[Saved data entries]
▽

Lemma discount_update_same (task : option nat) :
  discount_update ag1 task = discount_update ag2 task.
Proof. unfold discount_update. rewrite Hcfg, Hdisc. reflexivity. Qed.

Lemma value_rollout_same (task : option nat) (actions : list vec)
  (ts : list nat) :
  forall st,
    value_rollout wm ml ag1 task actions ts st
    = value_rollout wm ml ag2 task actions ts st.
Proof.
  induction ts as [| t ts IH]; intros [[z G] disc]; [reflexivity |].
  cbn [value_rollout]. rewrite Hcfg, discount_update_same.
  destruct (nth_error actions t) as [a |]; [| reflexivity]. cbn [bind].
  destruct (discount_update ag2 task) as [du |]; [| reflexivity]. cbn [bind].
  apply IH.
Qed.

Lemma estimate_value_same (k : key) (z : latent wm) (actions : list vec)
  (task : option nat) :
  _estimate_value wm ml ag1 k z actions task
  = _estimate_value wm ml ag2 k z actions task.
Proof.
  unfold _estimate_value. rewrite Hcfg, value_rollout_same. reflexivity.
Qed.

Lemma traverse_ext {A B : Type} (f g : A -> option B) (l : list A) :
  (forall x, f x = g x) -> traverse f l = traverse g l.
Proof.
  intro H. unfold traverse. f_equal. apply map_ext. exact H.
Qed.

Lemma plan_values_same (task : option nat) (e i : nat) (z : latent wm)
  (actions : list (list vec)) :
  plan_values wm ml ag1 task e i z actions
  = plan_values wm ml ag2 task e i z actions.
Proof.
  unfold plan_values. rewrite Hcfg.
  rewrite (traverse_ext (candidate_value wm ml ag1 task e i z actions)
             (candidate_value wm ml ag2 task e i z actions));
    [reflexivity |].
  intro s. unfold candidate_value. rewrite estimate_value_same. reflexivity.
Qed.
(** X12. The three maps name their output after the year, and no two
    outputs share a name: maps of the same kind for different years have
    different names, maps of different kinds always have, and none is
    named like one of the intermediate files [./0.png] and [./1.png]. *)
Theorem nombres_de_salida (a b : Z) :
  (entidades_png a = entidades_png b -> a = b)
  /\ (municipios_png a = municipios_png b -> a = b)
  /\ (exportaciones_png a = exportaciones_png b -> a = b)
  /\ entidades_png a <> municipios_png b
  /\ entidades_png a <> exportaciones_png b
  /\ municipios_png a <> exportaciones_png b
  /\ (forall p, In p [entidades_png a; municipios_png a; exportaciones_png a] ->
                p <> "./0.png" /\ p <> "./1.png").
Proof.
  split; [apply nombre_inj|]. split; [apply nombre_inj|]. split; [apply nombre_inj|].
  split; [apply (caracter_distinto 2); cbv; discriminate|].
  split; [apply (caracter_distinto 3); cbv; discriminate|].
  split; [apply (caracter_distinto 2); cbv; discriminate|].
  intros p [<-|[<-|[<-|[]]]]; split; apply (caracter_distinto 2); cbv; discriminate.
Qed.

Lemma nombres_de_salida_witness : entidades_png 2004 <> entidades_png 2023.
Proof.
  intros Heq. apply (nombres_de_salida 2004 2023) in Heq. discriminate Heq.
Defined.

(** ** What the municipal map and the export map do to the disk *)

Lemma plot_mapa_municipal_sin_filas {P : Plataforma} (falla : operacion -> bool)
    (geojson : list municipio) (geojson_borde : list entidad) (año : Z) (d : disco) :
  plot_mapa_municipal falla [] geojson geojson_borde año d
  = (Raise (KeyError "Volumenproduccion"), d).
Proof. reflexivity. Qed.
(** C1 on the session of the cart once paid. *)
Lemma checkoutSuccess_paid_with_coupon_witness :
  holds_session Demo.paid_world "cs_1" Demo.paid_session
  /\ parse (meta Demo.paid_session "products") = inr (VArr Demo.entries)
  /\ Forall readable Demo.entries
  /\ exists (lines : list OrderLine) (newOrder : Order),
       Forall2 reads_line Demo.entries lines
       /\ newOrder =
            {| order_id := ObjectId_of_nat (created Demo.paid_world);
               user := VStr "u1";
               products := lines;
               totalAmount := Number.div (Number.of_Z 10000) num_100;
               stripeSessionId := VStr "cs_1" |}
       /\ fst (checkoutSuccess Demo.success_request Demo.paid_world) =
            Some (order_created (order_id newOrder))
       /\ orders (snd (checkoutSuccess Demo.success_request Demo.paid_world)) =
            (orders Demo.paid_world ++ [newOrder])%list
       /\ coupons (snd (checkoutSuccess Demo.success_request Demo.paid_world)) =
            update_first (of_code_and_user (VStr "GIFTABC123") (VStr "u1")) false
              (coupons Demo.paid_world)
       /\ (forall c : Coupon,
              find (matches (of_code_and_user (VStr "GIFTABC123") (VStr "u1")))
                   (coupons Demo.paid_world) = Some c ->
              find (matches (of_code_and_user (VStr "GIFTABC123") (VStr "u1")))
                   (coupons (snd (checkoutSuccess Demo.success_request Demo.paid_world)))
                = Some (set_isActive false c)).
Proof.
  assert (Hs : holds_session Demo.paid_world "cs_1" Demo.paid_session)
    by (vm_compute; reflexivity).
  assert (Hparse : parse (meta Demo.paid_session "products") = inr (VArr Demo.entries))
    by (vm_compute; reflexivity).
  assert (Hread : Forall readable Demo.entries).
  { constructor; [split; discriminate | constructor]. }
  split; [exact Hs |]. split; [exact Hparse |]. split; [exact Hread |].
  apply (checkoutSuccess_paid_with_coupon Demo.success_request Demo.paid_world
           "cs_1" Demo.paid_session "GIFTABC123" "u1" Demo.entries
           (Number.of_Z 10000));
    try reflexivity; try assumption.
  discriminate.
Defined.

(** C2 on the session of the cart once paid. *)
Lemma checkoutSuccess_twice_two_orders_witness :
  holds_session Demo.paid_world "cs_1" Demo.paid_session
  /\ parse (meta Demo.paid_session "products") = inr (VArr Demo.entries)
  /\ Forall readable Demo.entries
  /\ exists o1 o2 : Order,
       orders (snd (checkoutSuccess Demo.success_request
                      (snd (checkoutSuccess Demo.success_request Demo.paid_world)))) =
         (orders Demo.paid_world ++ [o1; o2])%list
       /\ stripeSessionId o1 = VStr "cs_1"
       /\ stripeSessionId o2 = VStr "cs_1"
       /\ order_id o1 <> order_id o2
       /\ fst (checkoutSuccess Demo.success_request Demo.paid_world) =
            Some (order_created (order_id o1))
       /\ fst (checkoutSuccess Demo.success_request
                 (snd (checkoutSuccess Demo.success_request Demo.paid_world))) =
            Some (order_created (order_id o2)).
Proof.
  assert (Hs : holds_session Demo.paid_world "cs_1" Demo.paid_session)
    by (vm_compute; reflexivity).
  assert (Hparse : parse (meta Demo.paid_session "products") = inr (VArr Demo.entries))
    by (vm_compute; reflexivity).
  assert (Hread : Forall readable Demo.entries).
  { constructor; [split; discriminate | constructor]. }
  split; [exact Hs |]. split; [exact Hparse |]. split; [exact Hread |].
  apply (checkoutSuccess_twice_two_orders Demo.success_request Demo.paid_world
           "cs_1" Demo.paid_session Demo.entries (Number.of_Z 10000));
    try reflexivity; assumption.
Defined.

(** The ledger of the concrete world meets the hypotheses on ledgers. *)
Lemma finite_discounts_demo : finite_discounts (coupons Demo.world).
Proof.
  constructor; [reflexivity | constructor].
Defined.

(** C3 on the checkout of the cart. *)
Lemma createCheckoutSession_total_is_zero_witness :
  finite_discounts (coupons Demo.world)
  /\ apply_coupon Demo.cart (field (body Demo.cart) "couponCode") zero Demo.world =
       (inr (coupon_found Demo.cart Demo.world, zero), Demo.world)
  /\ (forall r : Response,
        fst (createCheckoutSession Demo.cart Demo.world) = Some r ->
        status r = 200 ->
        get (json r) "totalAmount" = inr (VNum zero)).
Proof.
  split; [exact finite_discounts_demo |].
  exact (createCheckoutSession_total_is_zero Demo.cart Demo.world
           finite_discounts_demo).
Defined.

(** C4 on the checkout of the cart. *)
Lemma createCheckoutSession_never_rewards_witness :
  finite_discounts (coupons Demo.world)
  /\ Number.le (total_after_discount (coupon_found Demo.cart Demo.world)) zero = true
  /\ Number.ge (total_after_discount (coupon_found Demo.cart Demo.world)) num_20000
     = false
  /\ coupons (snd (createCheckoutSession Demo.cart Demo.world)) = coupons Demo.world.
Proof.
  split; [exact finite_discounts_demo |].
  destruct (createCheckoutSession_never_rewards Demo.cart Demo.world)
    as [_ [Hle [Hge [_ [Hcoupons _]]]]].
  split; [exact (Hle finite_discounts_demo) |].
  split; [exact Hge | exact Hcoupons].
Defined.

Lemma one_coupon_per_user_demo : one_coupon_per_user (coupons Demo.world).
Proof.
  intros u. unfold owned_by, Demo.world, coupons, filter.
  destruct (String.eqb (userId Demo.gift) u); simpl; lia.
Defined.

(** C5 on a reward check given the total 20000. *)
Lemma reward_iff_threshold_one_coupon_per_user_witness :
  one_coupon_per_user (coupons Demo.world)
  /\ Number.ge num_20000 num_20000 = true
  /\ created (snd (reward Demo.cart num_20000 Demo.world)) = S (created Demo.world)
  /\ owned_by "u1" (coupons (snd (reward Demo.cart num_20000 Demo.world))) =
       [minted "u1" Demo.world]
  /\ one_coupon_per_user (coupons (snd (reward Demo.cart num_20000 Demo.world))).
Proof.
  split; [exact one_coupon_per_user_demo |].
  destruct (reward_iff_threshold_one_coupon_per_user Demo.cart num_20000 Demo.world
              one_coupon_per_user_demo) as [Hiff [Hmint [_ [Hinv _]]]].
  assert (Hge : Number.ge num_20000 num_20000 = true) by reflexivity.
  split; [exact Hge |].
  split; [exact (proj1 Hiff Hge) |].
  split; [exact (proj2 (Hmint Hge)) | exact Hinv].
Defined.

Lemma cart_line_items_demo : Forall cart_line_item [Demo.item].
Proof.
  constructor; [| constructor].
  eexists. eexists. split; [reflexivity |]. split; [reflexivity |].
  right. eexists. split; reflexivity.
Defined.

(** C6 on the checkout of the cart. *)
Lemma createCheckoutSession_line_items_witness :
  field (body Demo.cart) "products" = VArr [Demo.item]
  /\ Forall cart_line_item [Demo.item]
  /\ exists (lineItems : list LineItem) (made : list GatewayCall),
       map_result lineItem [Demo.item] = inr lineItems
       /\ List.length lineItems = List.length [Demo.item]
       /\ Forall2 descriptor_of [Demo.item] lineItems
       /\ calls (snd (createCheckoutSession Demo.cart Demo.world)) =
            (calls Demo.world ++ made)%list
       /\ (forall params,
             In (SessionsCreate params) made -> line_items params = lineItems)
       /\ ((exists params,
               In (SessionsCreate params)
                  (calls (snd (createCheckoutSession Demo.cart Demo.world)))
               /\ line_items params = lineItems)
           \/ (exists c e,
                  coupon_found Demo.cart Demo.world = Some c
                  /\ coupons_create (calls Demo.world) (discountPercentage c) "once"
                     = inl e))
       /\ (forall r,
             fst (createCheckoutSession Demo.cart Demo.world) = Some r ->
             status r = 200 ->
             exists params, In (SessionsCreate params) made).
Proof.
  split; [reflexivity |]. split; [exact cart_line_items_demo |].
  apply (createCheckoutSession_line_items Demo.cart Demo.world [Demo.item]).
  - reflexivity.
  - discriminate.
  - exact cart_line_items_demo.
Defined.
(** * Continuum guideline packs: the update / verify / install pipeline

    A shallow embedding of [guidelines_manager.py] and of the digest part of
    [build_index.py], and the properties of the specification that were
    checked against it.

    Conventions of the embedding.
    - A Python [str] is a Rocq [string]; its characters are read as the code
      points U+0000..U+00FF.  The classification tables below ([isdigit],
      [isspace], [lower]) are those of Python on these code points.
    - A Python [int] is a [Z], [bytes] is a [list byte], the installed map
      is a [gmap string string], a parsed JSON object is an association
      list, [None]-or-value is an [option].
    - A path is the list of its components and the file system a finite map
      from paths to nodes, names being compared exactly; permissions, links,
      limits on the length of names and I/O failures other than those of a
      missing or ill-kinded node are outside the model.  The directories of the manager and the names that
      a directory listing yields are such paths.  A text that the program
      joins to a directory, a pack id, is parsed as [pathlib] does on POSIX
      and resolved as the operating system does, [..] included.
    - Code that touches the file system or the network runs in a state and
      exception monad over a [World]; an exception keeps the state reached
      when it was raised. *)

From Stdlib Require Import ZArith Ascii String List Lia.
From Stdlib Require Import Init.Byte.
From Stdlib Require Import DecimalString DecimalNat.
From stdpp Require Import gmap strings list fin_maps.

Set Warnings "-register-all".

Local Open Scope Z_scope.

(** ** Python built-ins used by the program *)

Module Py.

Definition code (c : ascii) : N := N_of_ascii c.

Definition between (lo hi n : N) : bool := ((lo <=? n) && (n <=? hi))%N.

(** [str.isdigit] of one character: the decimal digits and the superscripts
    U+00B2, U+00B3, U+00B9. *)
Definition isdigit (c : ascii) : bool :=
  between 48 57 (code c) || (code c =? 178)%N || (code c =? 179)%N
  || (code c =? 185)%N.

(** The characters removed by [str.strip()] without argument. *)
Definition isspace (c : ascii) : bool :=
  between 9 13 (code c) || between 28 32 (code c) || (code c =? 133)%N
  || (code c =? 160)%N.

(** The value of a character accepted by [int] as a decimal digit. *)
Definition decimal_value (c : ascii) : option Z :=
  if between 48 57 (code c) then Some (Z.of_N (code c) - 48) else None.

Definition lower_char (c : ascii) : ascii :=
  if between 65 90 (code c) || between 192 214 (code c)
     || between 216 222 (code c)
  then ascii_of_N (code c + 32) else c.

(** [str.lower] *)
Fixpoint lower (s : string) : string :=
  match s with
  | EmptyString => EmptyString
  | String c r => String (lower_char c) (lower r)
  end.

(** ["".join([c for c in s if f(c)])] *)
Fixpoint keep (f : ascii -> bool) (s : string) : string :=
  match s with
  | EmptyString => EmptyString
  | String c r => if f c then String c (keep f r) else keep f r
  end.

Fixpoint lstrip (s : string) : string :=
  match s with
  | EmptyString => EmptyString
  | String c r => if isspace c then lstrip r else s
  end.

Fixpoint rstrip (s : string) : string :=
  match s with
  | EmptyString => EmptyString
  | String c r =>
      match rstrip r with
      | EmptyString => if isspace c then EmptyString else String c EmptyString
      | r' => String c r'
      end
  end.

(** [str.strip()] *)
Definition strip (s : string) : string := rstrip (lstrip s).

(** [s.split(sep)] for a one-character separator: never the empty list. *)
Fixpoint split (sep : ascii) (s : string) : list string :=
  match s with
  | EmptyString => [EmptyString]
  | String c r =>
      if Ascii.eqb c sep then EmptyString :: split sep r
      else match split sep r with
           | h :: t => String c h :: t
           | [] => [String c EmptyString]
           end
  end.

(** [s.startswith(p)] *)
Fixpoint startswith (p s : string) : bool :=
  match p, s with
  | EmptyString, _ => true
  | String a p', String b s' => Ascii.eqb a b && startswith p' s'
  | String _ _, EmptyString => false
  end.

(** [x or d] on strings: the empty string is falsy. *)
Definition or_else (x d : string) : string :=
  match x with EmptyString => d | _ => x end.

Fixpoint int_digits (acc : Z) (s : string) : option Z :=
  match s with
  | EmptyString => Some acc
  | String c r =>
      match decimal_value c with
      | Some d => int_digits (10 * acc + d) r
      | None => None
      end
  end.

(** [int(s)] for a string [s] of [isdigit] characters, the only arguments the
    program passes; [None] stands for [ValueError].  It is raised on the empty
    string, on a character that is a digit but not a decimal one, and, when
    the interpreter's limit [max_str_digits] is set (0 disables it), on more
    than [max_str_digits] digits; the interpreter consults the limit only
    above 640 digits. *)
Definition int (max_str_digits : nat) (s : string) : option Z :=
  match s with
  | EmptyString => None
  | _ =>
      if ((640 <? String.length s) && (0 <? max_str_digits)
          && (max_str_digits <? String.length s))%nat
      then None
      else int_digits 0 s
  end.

△

Only the lines above from the line containing "intros Heq. apply" through the line containing "plot_mapa_municipal falla []" should be retyped, exactly and with both ends included.

  intros Heq. apply (nombres_de_salida 2004 2023) in Heq. discriminate Heq.
Defined.

(** ** What the municipal map and the export map do to the disk *)

Lemma plot_mapa_municipal_sin_filas {P : Plataforma} (falla : operacion -> bool)
    (geojson : list municipio) (geojson_borde : list entidad) (año : Z) (d : disco) :
  plot_mapa_municipal falla [] geojson geojson_borde año d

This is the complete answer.